(Dataset entries)
-------
(* ===== verification/Capabilities.v ===== *)
(** * Declared radio capabilities: [src/emosa/capability_extensions.py], [_radio] of [src/emosa/radio_capabilities.py]

    The values a capability report has beyond what the pod shows, from an operator's profile: the profile's facts are checked against
    each other and against the observed radios, and become EasyMesh values. The profile is as its JSON schema
    ([radio-capabilities.schema.json]) types it. The descriptions and digests that go with a value are not modelled. *)

From stdpp Require Import sorting.
From S2P Require Import Prelude Bytes Payloads TopologyBindings Peers.

(** ** The profile and what is observed *)

(** A Python string, by its code points: surrogates, which JSON lets in, are among them. It is used where a string is encoded; the
    other strings are only compared, and are octets. *)
Definition pystr := list Z.

Inductive support (A : Type) := Unknown | Unsupported | Supported (a : A).
Arguments Unknown {A}. Arguments Unsupported {A}. Arguments Supported {A} a.
(* ===== verification/EasymeshView.v ===== *)
(** * The pod as EasyMesh sees it: [src/emosa/opensync/easymesh_view.py]

    The translation of the pod's State tables: decoded rows become a view of the pod (device, radios, BSSs, stations), and a view becomes
    the contents of the reports an agent sends. Columns are typed as the qualified schema types them ([opensync.ovsschema]). Strings are
    their UTF-8 octets; ages and association times are in milliseconds. *)

From stdpp Require Import sorting.
From S2P Require Import Prelude Bytes Cmdu Payloads TopologyValues Reports TopologyBindings Peers Ovsdb.

(** ** Rows *)

Record NodeRow := mkNodeRow { n_serial : option string; n_id : option string; n_model : option string; n_firmware : option string }.
Record RadioRow := mkRadioRow {
  rr_mac : option string; rr_if_name : option string; rr_band : option string; rr_channel : option Z; rr_tx_power : option Z;
  rr_enabled : option bool; rr_vifs : list string }.
Record VifRow := mkVifRow {
  vr_if_name : string; vr_mac : option string; vr_mode : option string; vr_enabled : option bool; vr_ssid : option string;
  vr_multi_ap : option string; vr_wds : option bool; vr_parent : option string; vr_clients : list string }.
Record ClientRow := mkClientRow { cl_mac : string; cl_state : option string }.
Record Rows := mkRows {
  t_nodes : table NodeRow;
  t_radios : table RadioRow;
  t_vifs : table VifRow;
  t_clients : table ClientRow;
  t_radio_configs : table (option string * list string); (* if_name, vif_configs *)
  t_vif_configs : table (string * option string)         (* if_name, mode *) }.

(** ** Constants *)

Definition FRONTHAUL : string := "fronthaul".
Definition BACKHAUL : string := "backhaul".
Definition REPORT_FLAGS (role : string) : result Z :=
  if bool_decide (role = FRONTHAUL) then Ok 0x40 else if bool_decide (role = BACKHAUL) then Ok 0x80 else Raise (key_error role).

Definition OPERATING_CLASSES (band : string) : option (list (Z * list Z)) :=
  if bool_decide (band = "2.4G") then Some [(81, seqZ 1 13)]
  else if bool_decide (band = "5G") then
    Some [(115, [36; 40; 44; 48]); (124, [149; 153; 157; 161]); (125, [149; 153; 157; 161; 165; 169; 173; 177])]
  else None.

(** [operating_class(band, channel)]; [None] is in no tuple of channels *)
Definition class_of (band : string) (channel : option Z) : option Z :=
  list.last (fst <$> filter (λ c : Z * list Z, from_option (λ n, bool_decide (n ∈ c.2)) false channel = true) (default [] (OPERATING_CLASSES band))).

Definition IEEE_802_11N_24 : Z := 0x0103.
Definition MEDIA (band : string) : option Z :=
  if bool_decide (band = "2.4G") then Some IEEE_802_11N_24 else if bool_decide (band = "5G") then Some 0x0104 else None.
Definition AP_ROLE : Z := 0.
Definition STA_ROLE : Z := 0x40.

(** An exception of [bytes]: not hexadecimal, or not an octet. *)
Definition value_error (what : string) : EmosaError := mkEmosaError INVALID_INPUT ("ValueError: " +:+ what).

(** [mac(text)] *)
Definition mac_of (text : string) : result bytes :=
  match fromhex (no_colons text) with
  | None => Raise (value_error "non-hexadecimal number found in fromhex() arg")
  | Some b => if bool_decide (length b = 6%nat) then Ok b else invalid "not a MAC address"
  end.

(** [role(multi_ap, parent)] *)
Definition role_of (multi_ap : option string) (parent : bool) : string :=
  if parent || bool_decide (multi_ap = Some "backhaul_bss") then BACKHAUL else FRONTHAUL.

(** ** Views *)

Record BssView := mkBssView { b_if_name : string; bssid : bytes; b_ssid : string; b_role : string; stations : list bytes; b_vif : VifRow }.
Record UplinkView := mkUplinkView { u_if_name : string; u_mac : bytes; u_ssid : string; u_parent : option bytes; u_multi_ap : bool }.
Record BackhaulView := mkBackhaulView { bh_ruid : bytes; bh_band : string; bh_channel : Z; bh_station : UplinkView }.
Record RadioView := mkRadioView {
  rv_ruid : bytes; rv_if_name : string; rv_band : string; rv_channel : option Z; rv_tx_power : option Z; rv_enabled : bool;
  rv_bsses : list BssView; rv_uplinks : list UplinkView }.
Record DeviceView := mkDeviceView {
  dv_serial : string; dv_node_id : option string; dv_model : option string; dv_firmware : option string; dv_radios : list RadioView }.

(** [BssView.report_flags], [RadioView.bss(if_name)], [DeviceView.radio(ruid)] *)
Definition report_flags (b : BssView) : result Z := REPORT_FLAGS (b_role b).
Definition bss_named (name : string) (r : RadioView) : option BssView := head (filter (λ b, b_if_name b = name) (rv_bsses r)).
Definition radio_with (ruid : bytes) (d : DeviceView) : option RadioView := head (filter (λ r, rv_ruid r = ruid) (dv_radios d)).

(** The order of octet strings, as the order of the strings they spell. *)
Definition octet_key (b : bytes) : string := String.string_of_list_byte b.
Definition sort_octets (l : list bytes) : list bytes := sort_by octet_key l.
(** A dispatch yields nothing and leaves [_bufStart] where it is or moves
    it forward, or yields one token, which runs from the old [_bufStart]
    to the new one, further on. *)
Lemma order_withBranch c st toks st1 :
  BufferInv st -> Shape st -> State.current st = Some c ->
  withBranch c st = (toks, Return st1) ->
  (toks = [] /\ Position.leb (_bufStart st) (_bufStart st1) = true) \/
  (exists t, toks = [t] /\
             start (token_location t) = _bufStart st /\
             finish (token_location t) = _bufStart st1 /\
             Position.ltb (_bufStart st) (_bufStart st1) = true).
Proof.
  intros Hi Hshape Hc H. pose proof (BufferInv_leb Hi) as Hle.
  pose proof (shiftForward_Some _ Hc) as Hsh.
  assert (Hlt : Position.ltb (_bufStart st) (Position.shiftWith (_bufEnd st) c) = true)
    by (eapply leb_ltb_trans; [exact Hle|apply ltb_shiftWith]).
  assert (Hne : _buffer st <> [] ->
                Position.ltb (_bufStart st) (_bufEnd st) = true).
  { intros Hb. rewrite Hi. destruct (_buffer st) as [|a r]; [easy|].
    apply ltb_shiftAll. }
  unfold Shape in Hshape. unfold withBranch in H.
  destruct (_branch st) eqn:Hbr.
  - unfold branchInit in H. rewrite Hsh in H. clear Hsh.
    destruct (isWhitespace c); [injection H as <- <-|].
    { left. split; [reflexivity|apply leb_refl]. }
    destruct (isAlpha c); [injection H as <- <-|].
    { left. split; [reflexivity|apply leb_refl]. }
    destruct (c =? quote); [injection H as <- <-|].
    { left. split; [reflexivity|]. simpl. now apply ltb_leb. }
    destruct (c =? rparen); [injection H as <- <-|].
    { right. eexists. split; [reflexivity|]. simpl. auto. }
    destruct (c =? lparen); [injection H as <- <-|discriminate].
    { right. eexists. split; [reflexivity|]. simpl. auto. }
  - unfold branchId in H. rewrite Hsh in H. clear Hsh.
    destruct (isIdChar c); injection H as <- <-.
    + left. split; [reflexivity|apply leb_refl].
    + right. eexists. split; [reflexivity|]. simpl. repeat split.
      apply Hne. destruct Hshape as (a & r & -> & _). discriminate.
  - unfold branchString in H. rewrite Hsh in H. clear Hsh.
    destruct (c =? quote); simpl in H; injection H as <- <-.
    + right. eexists. split; [reflexivity|]. simpl. auto.
    + left. split; [reflexivity|apply leb_refl].
  - unfold branchWS in H. rewrite Hsh in H. clear Hsh.
    destruct (isWhitespace c) eqn:Hw; injection H as <- <-.
    + left. split; [reflexivity|apply leb_refl].
    + right. eexists. split; [reflexivity|]. simpl. repeat split.
      apply Hne. intros E. destruct Hshape as [_ Hs].
      destruct (Hs E) as (c' & Hc' & Hw').
      rewrite Hc in Hc'. injection Hc' as <-. congruence.
Qed.

Lemma in_order_Steps st ds st' :
  Steps st ds st' -> BufferInv st -> Shape st ->
  in_order (_bufStart st) (emitted ds).
Proof.
  induction 1 as [st|st c toks st1 ds st2 Hc Hb _ IH]; intros Hi Hs.
  - exact I.
  - specialize (IH (@BufferInv_withBranch _ _ _ _ Hi Hb)
                   (@Shape_withBranch _ _ _ _ Hs Hc Hb)).
    unfold emitted in *. simpl.
    destruct (@order_withBranch _ _ _ _ Hi Hs Hc Hb)
      as [[-> Hle]|(t & -> & H1 & H2 & H3)].
    + simpl. eapply in_order_weaken; eauto.
    + simpl. rewrite H1, H2. repeat split; auto. apply leb_refl.
Qed.

(** X5. The tokens of a token stream come in the order of the text and do
    not overlap: the location of each token ends after its start, and
    starts at or after the end of the token before it. *)
Theorem tokens_in_order (texts : list (list char)) :
  in_order Position.init (fst (tokenStream (chunked texts))).
Proof.
  rewrite tokenStream_tokens. unfold withState.
  destruct (loop _) as [toks o] eqn:H.
  apply loop_Steps in H. destruct H as (ds & st' & Hs & -> & _).
  simpl. apply (@in_order_Steps _ _ _ Hs); reflexivity.
Qed.

(** ** Resuming the driver *)

(** X6. [withState] resumes: running it on a text [a], and then on a text
    [b] from the state it returned, yields the tokens that running it on
    [a ++ b] yields, and ends alike: with the same error, or with states
    of the same branch, buffer and positions. *)
Theorem withState_resumes (st : State) (a b : list char) :
  Process_sim
    (update <- withState st (withIterable a) ;; withState update (withIterable b))
    (withState st (withIterable (a ++ b))).
Proof.
  unfold withState. apply loop_split. split; [repeat split|reflexivity].
Qed.
(** X4: a full URL gives the same normalised path as its path alone:
    for an http or https URL whose host is written in ASCII without
    delimiter, square bracket, tab or line break, and whose path starts
    with a slash and has no [?], [#], [;], tab or line break, with or
    without a query string, the URL parser accepts the URL and
    normalisation returns what it returns for the bare path. *)
Theorem full_url_normalises_like_its_path (secure : bool) (host p q : string) :
  Py.all_chars host_char host = true ->
  Py.all_chars plain_path_char p = true ->
  Py.startswith p "/" = true ->
  let scheme := if secure then "https" else "http" in
  extract_clean_path_from_string (scheme +:+ "://" +:+ host +:+ p)
  = extract_clean_path_from_string p
  /\ extract_clean_path_from_string (scheme +:+ "://" +:+ host +:+ p +:+ "?" +:+ q)
     = extract_clean_path_from_string p
  /\ normalizes (scheme +:+ "://" +:+ host +:+ p) = true
  /\ normalizes (scheme +:+ "://" +:+ host +:+ p +:+ "?" +:+ q) = true.
Proof.
  intros Hhost Hpath Hslash scheme.
  assert (Hbare : extract_clean_path_from_string p = remove_format_extension p).
  { unfold extract_clean_path_from_string.
    assert (Hq : has_char question p = false)
      by (now apply (all_chars_no_char plain_path_char)).
    rewrite (contains_single question), Hq.
    destruct p as [|c p']; [reflexivity|].
    unfold Py.startswith in *. cbn [String.prefix] in *.
    destruct (ascii_dec "/" c) as [<-|]; [reflexivity | discriminate]. }
  assert (Hhttp : forall s, Py.startswith (scheme +:+ "://" +:+ s) "http" = true)
    by (intros s; subst scheme; destruct secure; reflexivity).
  assert (Hplain : Py.all_chars Urllib.plain_netloc_char host = true).
  { eapply all_chars_impl; [|exact Hhost].
    intros c Hc. unfold host_char in Hc. apply andb_true_iff in Hc as [_ Hc].
    now apply andb_true_iff in Hc as [_ Hc]. }
  assert (Haccept : forall t, normalizes (scheme +:+ "://" +:+ host +:+ p +:+ t) = true).
  { intros t. unfold normalizes, Urllib.plain_authority. subst scheme.
    rewrite (netloc_of_url secure host p t Hhost Hslash), Hplain. apply orb_true_r. }
  rewrite Hbare. unfold extract_clean_path_from_string. rewrite !Hhttp.
  split; [|split; [|split]].
  - rewrite <- (append_empty_r p) at 1. subst scheme.
    rewrite urlparse_path_of_url; auto.
  - subst scheme. rewrite urlparse_path_of_url; auto.
    right. now exists q.
  - rewrite <- (append_empty_r p). apply Haccept.
  - apply Haccept.
Qed.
-------
• [PROMPT]: Retype the portion of the data above that starts on the line with "(** ** The profile and what is observed *)" and finishes on the line with "(* ===== verification/EasymeshView.v ===== *)", including both of those lines.

• [TASK OUTPUT]:
(** ** The profile and what is observed *)

(** A Python string, by its code points: surrogates, which JSON lets in, are among them. It is used where a string is encoded; the
    other strings are only compared, and are octets. *)
Definition pystr := list Z.

Inductive support (A : Type) := Unknown | Unsupported | Supported (a : A).
Arguments Unknown {A}. Arguments Unsupported {A}. Arguments Supported {A} a.
(* ===== verification/EasymeshView.v ===== *)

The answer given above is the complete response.